Work request: Gather from the listing below each line that includes the word "apply", and copy it.

── Data records ──

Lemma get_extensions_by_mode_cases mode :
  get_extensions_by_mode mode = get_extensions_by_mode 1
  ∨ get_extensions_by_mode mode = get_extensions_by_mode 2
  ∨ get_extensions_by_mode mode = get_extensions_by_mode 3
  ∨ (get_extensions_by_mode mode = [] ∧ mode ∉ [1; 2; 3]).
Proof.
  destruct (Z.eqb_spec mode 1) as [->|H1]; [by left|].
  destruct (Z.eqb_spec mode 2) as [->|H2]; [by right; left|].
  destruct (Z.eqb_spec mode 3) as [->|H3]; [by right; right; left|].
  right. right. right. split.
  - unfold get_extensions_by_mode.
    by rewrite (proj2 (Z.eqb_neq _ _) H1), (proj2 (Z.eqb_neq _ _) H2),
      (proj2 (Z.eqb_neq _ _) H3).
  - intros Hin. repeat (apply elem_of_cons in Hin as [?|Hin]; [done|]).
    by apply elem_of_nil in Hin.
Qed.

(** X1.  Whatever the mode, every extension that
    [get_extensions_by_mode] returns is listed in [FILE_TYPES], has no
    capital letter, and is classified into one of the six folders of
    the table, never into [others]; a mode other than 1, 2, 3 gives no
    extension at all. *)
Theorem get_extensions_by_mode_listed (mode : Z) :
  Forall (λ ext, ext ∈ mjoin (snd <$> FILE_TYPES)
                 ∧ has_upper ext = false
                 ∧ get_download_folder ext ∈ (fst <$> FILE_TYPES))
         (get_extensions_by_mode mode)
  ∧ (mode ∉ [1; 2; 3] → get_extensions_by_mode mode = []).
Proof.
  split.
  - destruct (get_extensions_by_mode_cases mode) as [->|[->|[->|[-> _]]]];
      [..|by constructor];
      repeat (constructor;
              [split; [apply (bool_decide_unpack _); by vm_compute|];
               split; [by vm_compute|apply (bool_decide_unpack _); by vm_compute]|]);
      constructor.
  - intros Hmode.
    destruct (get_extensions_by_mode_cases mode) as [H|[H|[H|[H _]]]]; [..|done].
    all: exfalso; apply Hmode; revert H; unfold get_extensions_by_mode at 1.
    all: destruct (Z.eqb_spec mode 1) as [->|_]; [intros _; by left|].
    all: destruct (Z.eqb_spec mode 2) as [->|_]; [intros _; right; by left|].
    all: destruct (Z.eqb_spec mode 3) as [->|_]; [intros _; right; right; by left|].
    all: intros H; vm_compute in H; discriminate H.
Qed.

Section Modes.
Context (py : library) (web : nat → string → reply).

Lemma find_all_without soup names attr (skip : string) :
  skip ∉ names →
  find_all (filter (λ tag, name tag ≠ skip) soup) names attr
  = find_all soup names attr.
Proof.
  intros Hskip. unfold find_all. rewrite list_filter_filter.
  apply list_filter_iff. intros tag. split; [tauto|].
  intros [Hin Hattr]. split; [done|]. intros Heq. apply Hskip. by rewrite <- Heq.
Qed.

───

Answer to this exercise:
  - intros Hin. repeat (apply elem_of_cons in Hin as [?|Hin]; [done|]).
    by apply elem_of_nil in Hin.
              [split; [apply (bool_decide_unpack _); by vm_compute|];
               split; [by vm_compute|apply (bool_decide_unpack _); by vm_compute]|]);
    all: exfalso; apply Hmode; revert H; unfold get_extensions_by_mode at 1.
  apply list_filter_iff. intros tag. split; [tauto|].
  intros [Hin Hattr]. split; [done|]. intros Heq. apply Hskip. by rewrite <- Heq.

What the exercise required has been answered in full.